We see this phenomenon happen so often in adventure movies like Indiana Jones that it has become a recognized trope: the light and mirrors puzzle. It’s not just some movie magic, this is a real thing.
When this beam of light is directed on a person, it is like getting a super dose of UV radiation far above what you’d normally get when you’re just outdoors in the sun. Many fishermen, surfers, and people laying on the beach have gotten deeply tanned and sunburned from the sunlight reflecting off of the water’s surface.
Conversely, being underwater will limit how often these light reflections hit you as well as the intensity of the sun’s UV rays as it penetrates through, and thus swimmers and snorkelers are actually somewhat protected compared to the people above the water.

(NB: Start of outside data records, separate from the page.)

(* ===== verification/Dist.v ===== *)
(** tools/make_dist.py: what is in the source tarball.

    The repository is a tree, the staging directory the directories made in it and the
    files copied to it; paths are lists of names.  Symbolic links, the temporary
    directory, the compression and the date in the name are left out: the tarball holds
    what the staging directory holds. *)
From S2P Require Export PyText PyDict.

#[global] Set Default Goal Selector "!".

Definition path : Type := list str.

(** * The repository *)

Inductive node : Type := File (content : bytes) | Dir (entries : list (str * node)).

Fixpoint tree_get (n : node) (p : path) : option node :=
  match p with
  | [] => Some n
  | name :: p => match n with Dir es => c ← dget name es; tree_get c p | File _ => None end
  end.

Definition EXCLUDE_DIRS : list str := ["build"; "build-asan"; "__pycache__"; ".git"].
Definition EXCLUDE_SUFFIXES : list str := [".pyc"; ".pyo"].
Definition excluded_file (fn : str) : bool := existsb (fun x => endswith (s2l x) (s2l fn)) EXCLUDE_SUFFIXES.

Definition files_of (es : list (str * node)) : list str :=
  omap (fun e : str * node => match e.2 with File _ => Some e.1 | Dir _ => None end) es.

(** [os.walk], with the directories in [EXCLUDE_DIRS] taken out of [dirs] on the way:
    each directory below, relative to the root, and its files. *)
Fixpoint walk (rel : path) (n : node) : list (path * list str) :=
  match n with
  | File _ => []
  | Dir es =>
      (rel, files_of es) ::
      (fix subdirs (es : list (str * node)) : list (path * list str) :=
         match es with
         | [] => []
         | (d, c) :: es =>
             (match c with Dir _ => if decide (d ∈ EXCLUDE_DIRS) then [] else walk (rel ++ [d]) c | File _ => [] end) ++ subdirs es
         end) es
  end.

(** * The staging directory *)

Record staging : Type := mkStaging { made : gset path; held : gmap path bytes }.
Definition staging_init : staging := mkStaging {[ [] ]} ∅.

Fixpoint prefixes (p : path) : list path := [] :: match p with [] => [] | x :: p => cons x <$> prefixes p end.

(** [os.makedirs(..., exist_ok=True)]. *)
Definition makedirs (p : path) : M staging () := fun s =>
  if decide (Forall (fun q => held s !! q = None) (prefixes p)) then (mkStaging (list_to_set (prefixes p) ∪ made s) (held s), Ok ())
  else (s, Raise OSError).

Section dist.
Context (repo : node).

(** [shutil.copy2] to a path that is no directory. *)
Definition copy2 (src dst : path) : M staging () := fun s =>
  match tree_get repo src with
  | Some (File data) =>
      if decide (removelast dst ∈ made s) then (mkStaging (made s) (<[dst := data]> (held s)), Ok ()) else (s, Raise OSError)
  | _ => (s, Raise OSError)
  end.

(** A source that is no directory has nothing to walk. *)
Definition copy_tree_filtered (src dst : path) : M staging () :=
  mfor (default [] (walk [] <$> tree_get repo src)) (fun d =>
    let '(rel, files) := (d : path * list str) in
    makedirs (dst ++ rel) ;;
    mfor files (fun fn => if excluded_file fn then mret () else copy2 (src ++ rel ++ [fn]) (dst ++ rel ++ [fn]))).

Definition copy_same (p : path) : M staging () := copy2 p p.

Definition TARGET_TOOLS : list str := ["dbquery.py"; "mcast_spy.py"; "ws_probe.py"; "py36check.py"].
Definition TOP_DOCS : list str := ["OPERATIONS.md"; "RECOVERY.md"; "TARGET_VALIDATION.md"].

Definition make_dist : M staging () :=
  copy_tree_filtered ["cpp"] ["cpp"] ;;
  copy_tree_filtered ["jnxweb"] ["jnxweb"] ;;
  makedirs ["jnxfeed"; "net"] ;;
  copy_same ["jnxfeed"; "__init__.py"] ;;
  copy_same ["jnxfeed"; "net"; "__init__.py"] ;;
  copy_same ["jnxfeed"; "net"; "reactor.py"] ;;
  makedirs ["tools"] ;;
  mfor TARGET_TOOLS (fun fn => copy_same ["tools"; fn]) ;;
  copy_tree_filtered ["etc"] ["etc"] ;;
  makedirs ["docs"] ;;
  copy_same ["docs"; "wire_spec.md"] ;;
  mfor TOP_DOCS (fun fn => copy_same [fn]) ;;
  makedirs ["tests"; "fixtures"] ;;
  copy_same ["tests"; "fixtures"; "sample_udp_head.itch"].

(** * What is shipped *)

Definition SINGLE_FILES : list path :=
  [["jnxfeed"; "__init__.py"]; ["jnxfeed"; "net"; "__init__.py"]; ["jnxfeed"; "net"; "reactor.py"]] ++
  ((fun fn => ["tools"; fn]) <$> TARGET_TOOLS) ++ [["docs"; "wire_spec.md"]] ++ ((fun fn => [fn]) <$> TOP_DOCS) ++
  [["tests"; "fixtures"; "sample_udp_head.itch"]].
Definition SHIPPED_TREES : list str := ["cpp"; "jnxweb"; "etc"].

(** A source under one of the trees, with no build directory on its path, or one of the
    files named. *)
Definition ships (p : path) : Prop :=
  (exists d, tree_get repo p = Some (File d)) /\
  (p ∈ SINGLE_FILES \/
   exists top rel fn, p = top :: rel ++ [fn] /\ top ∈ SHIPPED_TREES /\ Forall (fun d => d ∉ EXCLUDE_DIRS) rel /\ excluded_file fn = false).

End dist.

(** No directory has two entries of one name. *)
Inductive named_once : node -> Prop :=
| OnceFile d : named_once (File d)
| OnceDir es : NoDup es.*1 -> Forall (fun e => named_once e.2) es -> named_once (Dir es).

(** * Lemmas: the tree *)

Section node_ind.
Context (P : node -> Prop) (HF : forall d, P (File d)) (HD : forall es, Forall (fun e => P e.2) es -> P (Dir es)).
Fixpoint node_nested_ind (n : node) : P n :=
  match n with
  | File d => HF d
  | Dir es => HD es ((fix all (es : list (str * node)) : Forall (fun e => P e.2) es :=
                        match es with [] => Forall_nil_2 _ | e :: es => Forall_cons_2 _ _ _ (node_nested_ind e.2) (all es) end) es)
  end.
End node_ind.

Lemma tree_get_app n p q : tree_get n (p ++ q) = (c ← tree_get n p; tree_get c q).
Proof.
  revert n. induction p as [|x p IH]; intros n; [done|]. cbn. destruct n as [d|es]; [done|]. destruct (dget x es) as [c|]; [apply IH|done].
Qed.
(** * Micro-Epsilon scanCONTROL to MIL: the data-conversion chain and the
      profile processes

    A shallow embedding of [DataConversion.h], [ProfileProcess.cpp] and
    [Micro-EpsilonToMIL.cpp].  MIL buffers live in a store indexed by
    [MIL_ID]; an [SPData] is three identifiers into that store, so that
    two [SPData] that share an identifier alias the same pixels.  The
    [Convert] methods are state transformers over the store. *)

From Stdlib Require Import ZArith QArith Lia Ascii.
From stdpp Require Import base option list gmap numbers strings.

Set Warnings "-register-all".

#[local] Close Scope Q_scope.
#[local] Open Scope nat_scope.

(** ** Floating-point processing

    [MIL_DOUBLE] is the carrier of every floating-point quantity (a
    [MIL_FLOAT] is the [MIL_DOUBLE] it converts to).  How MIL rounds inside
    [M_FLOAT_PROC] is not visible from the sources, so the operations are the
    fields of an interface; the only laws are that a C [double] holds every
    integer up to 2^53 exactly and that the largest float is a float. *)

Class FloatProc := {
  MIL_DOUBLE : Type;
  MIL_DOUBLE_eq_dec :: EqDecision MIL_DOUBLE;
  (* int -> double and double -> int conversions *)
  D_of_Z : Z → MIL_DOUBLE;
  D_to_Z : MIL_DOUBLE → Z;
  (* double-precision [+] and [*] of C++ *)
  D_add : MIL_DOUBLE → MIL_DOUBLE → MIL_DOUBLE;
  D_mult : MIL_DOUBLE → MIL_DOUBLE → MIL_DOUBLE;
  (* the cast [(MIL_FLOAT)] *)
  F_cast : MIL_DOUBLE → MIL_DOUBLE;
  (* per-pixel results of MimArith in floating point, as stored in a 32-bit
     float buffer *)
  F_mult : MIL_DOUBLE → MIL_DOUBLE → MIL_DOUBLE;
  F_add : MIL_DOUBLE → MIL_DOUBLE → MIL_DOUBLE;
  F_sub : MIL_DOUBLE → MIL_DOUBLE → MIL_DOUBLE;
  (* M_MAX of a 32-bit float buffer *)
  FLT_MAX : MIL_DOUBLE;
  F_cast_FLT_MAX : F_cast FLT_MAX = FLT_MAX;
  D_to_of_Z : ∀ z : Z, (Z.abs z ≤ 2 ^ 53)%Z → D_to_Z (D_of_Z z) = z
}.
(** * ParaPR session supervision engine (server.py): a shallow embedding

    Python [str] values are modelled as [string], a sequence of 8-bit
    characters: the UTF-8 encoding of the text.  Slicing, prefix and
    substring tests and splitting at newlines are the same on the encoding
    as on the characters.  Whitespace ([str.strip], [\s]) and letter case
    ([str.lower], [re.IGNORECASE]) are those of Unicode, written out on the
    encoding as far as server.py can observe them.  The process-wide dicts
    [sessions] and [output_buffers] are finite maps keyed by ticket.
    External collaborators (tmux through [subprocess.run], the Azure OpenAI
    client, the websocket) are oracles of an environment record; every call
    to one of them is recorded in the world. *)

From Stdlib Require Import Ascii String NArith.
From stdpp Require Import base strings list gmap.

Local Open Scope list_scope.

(** ** Python string operations used by server.py *)
Module PyStr.

Definition nl : ascii := "010"%char.
Definition dquote : ascii := Ascii.ascii_of_nat 34.

(** the text whose UTF-8 encoding is the bytes [l] *)
Definition bytes (l : list N) : string :=
  string_of_list_ascii (Ascii.ascii_of_N <$> l).

(** the character with code point [n], for [n] up to U+FFFF: its UTF-8
    encoding in one, two or three bytes *)
Definition utf8 (n : N) : string :=
  if (n <? 0x80)%N then bytes [n]
  else if (n <? 0x800)%N then bytes [0xC0 + n / 64; 0x80 + n mod 64]%N
  else bytes [0xE0 + n / 4096; 0x80 + (n / 64) mod 64; 0x80 + n mod 64]%N.

(** [c.isspace()] on the characters below 128. *)
Definition isspace (c : ascii) : bool :=
  let n := Ascii.nat_of_ascii c in
  ((9 <=? n) && (n <=? 13)) || ((28 <=? n) && (n <=? 32)).

(** the other characters [str.isspace] holds of, which are also the other
    characters [\s] matches *)
Definition wide_spaces : list string :=
  utf8 <$> [ 0x85; 0xA0; 0x1680;
             0x2000; 0x2001; 0x2002; 0x2003; 0x2004; 0x2005; 0x2006; 0x2007;
             0x2008; 0x2009; 0x200A;
             0x2028; 0x2029; 0x202F; 0x205F; 0x3000 ]%N.

(** lower case of a character below 128 *)
Definition lower_char (c : ascii) : ascii :=
  let n := Ascii.nat_of_ascii c in
  if (65 <=? n) && (n <=? 90) then Ascii.ascii_of_nat (n + 32) else c.

Definition kelvin_sign : string := utf8 0x212A.        (* bytes 226 132 170 *)
Definition dotted_capital_i : string := utf8 0x130.    (* bytes 196 176 *)
Definition dotless_i : string := utf8 0x131.
Definition long_s : string := utf8 0x17F.
Definition dot_above : string := utf8 0x307.           (* combining dot above *)

(** [s.lower()] as far as the characters below 128 of its result go: A to Z
    become a to z, the Kelvin sign U+212A (bytes 226 132 170) becomes k and
    U+0130 (bytes 196 176) becomes i followed by U+0307. These are all the
    characters whose lower case holds a character below 128. Any other
    character is kept as it is, where [str.lower] may put another character
    above 127 in its place: the two tests of check_safety, which look for
    phrases of characters below 128 in [s.lower()], cannot tell the
    difference. *)
Fixpoint lower (s : string) : string :=
  match s with
  | EmptyString => EmptyString
  | String c s1 =>
      let plain := String (lower_char c) (lower s1) in
      if decide (Ascii.nat_of_ascii c = 196) then
        match s1 with
        | String c2 s2 =>
            if decide (Ascii.nat_of_ascii c2 = 176)
            then String "i" dot_above +:+ lower s2
            else plain
        | EmptyString => plain
        end
      else if decide (Ascii.nat_of_ascii c = 226) then
        match s1 with
        | String c2 (String c3 s3) =>
            if decide (Ascii.nat_of_ascii c2 = 132 /\ Ascii.nat_of_ascii c3 = 170)
            then String "k" (lower s3)
            else plain
        | _ => plain
        end
      else plain
  end.

(** [s.startswith(p)] *)
Fixpoint startswith (s p : string) : bool :=
  match p, s with
  | EmptyString, _ => true
  | String _ _, EmptyString => false
  | String a p', String b s' => if decide (a = b) then startswith s' p' else false
  end.

(** [p in s] *)
Fixpoint contains (p s : string) : bool :=
  startswith s p ||
  match s with
  | EmptyString => false
  | String _ s' => contains p s'
  end.
(** * NLP Fundamentals Explorer: a shallow embedding of [app.py]

    The script provisions six NLTK resources, then runs a six-stage
    preprocessing pipeline (tokenize, stopword filter, stem, lemmatize,
    POS-tag, NER-chunk) over one input string and renders every stage.

    The NLTK toolkit and the resource cache it reads and writes are
    external: they are the fields of a [Toolkit] record over an abstract
    cache type [W].  Everything the script itself does (exception handlers,
    fallbacks, list comprehensions, the entity loop, the rendering calls)
    is translated line by line. *)

From Stdlib Require Import Ascii NArith.
From stdpp Require Import base list strings gmap.

Local Open Scope stdpp_scope.

(** ** Python values and exceptions *)

(** Instances of [Exception], by the only distinction the script makes:
    [except LookupError] against [except Exception]. *)
Inductive exn_class := LookupError | OtherException.

Record exn := Exn { exn_cls : exn_class; exn_str : string }.

Definition is_LookupError (e : exn) : bool :=
  match exn_cls e with LookupError => true | OtherException => false end.

Definition is_Exception (e : exn) : bool := true.

(** The outcome of a call: a returned value or a raised exception. *)
Inductive result (A : Type) := Ok (a : A) | Raise (e : exn).
Arguments Ok {A} a.
Arguments Raise {A} e.

(** [nltk.Tree]: a labelled node over children that are either subtrees or
    leaves; the leaves of a chunk tree are [(token, tag)] pairs. *)
#[warnings="-register-all"]
Inductive Tree :=
| Leaf (token tag : string)
| Node (label : string) (children : list Tree).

There is a connection that people have made with being wet and tanning faster, but I think what’s happening is that these people just happened to be wet while the ocean was reflecting a bunch of UV rays onto them.
Water can wash off sunscreen
I hope you read the label of your sunscreen and paid attention to the part that says you should apply the sunscreen at least 15-30 minutes before you head out. A common mistake people make is they apply sunscreen and immediately head into the water where it is promptly washed off.
Waiting 15-30 minutes gives the sunscreen time to get absorbed into your skin so that it will not be washed or rubbed off. The sunscreen you apply must also specifically be water-resistant so that it doesn’t get washed off by sweat, and can even be applied onto your skin when you’re already wet. Naturally, if your sun protection is washed off, then you will burn and tan much faster when wet.
Using the water reflection to your advantage
If you want your beach tanning to be twice as effective, we can take advantage of the knowledge that sunlight reflects off the surface of the water and amplifies the UV rays.
Sunlight reflects off the water’s surface the most when the sunlight’s angle is low, which typically occurs around sunrise and just before sunset. This allows you to receive a concentrated dose of UV rays which can give you a dark tan.
The risk here is that it is very difficult to control your UV exposure. With a double dose of UV radiation, you can easily tan too much, get sunburned, and increase your risk of developing skin cancer.
Be careful when tanning
At the end of the day, all tanning is technically skin damage caused by UV radiation. Tanning is not recommended by dermatologists because excessive exposure to sunlight without sun protection can result in photoaging (wrinkles), dry skin, sunburn, and skin cancer.
Rather than worrying about whether you can tan faster when wet versus dry, the safest way to get a tan is to use a sunless tanner. This gives you the dark tan you are looking for with none of the downsides of UV exposure.
If you still want to get a little bit of a natural tan, the second safest thing to do is to wear broad-spectrum, water-resistant sunscreen that is SPF 30 or higher. This still allows some UV rays to penetrate, but for the most part you are protected and can control your tan much more easily.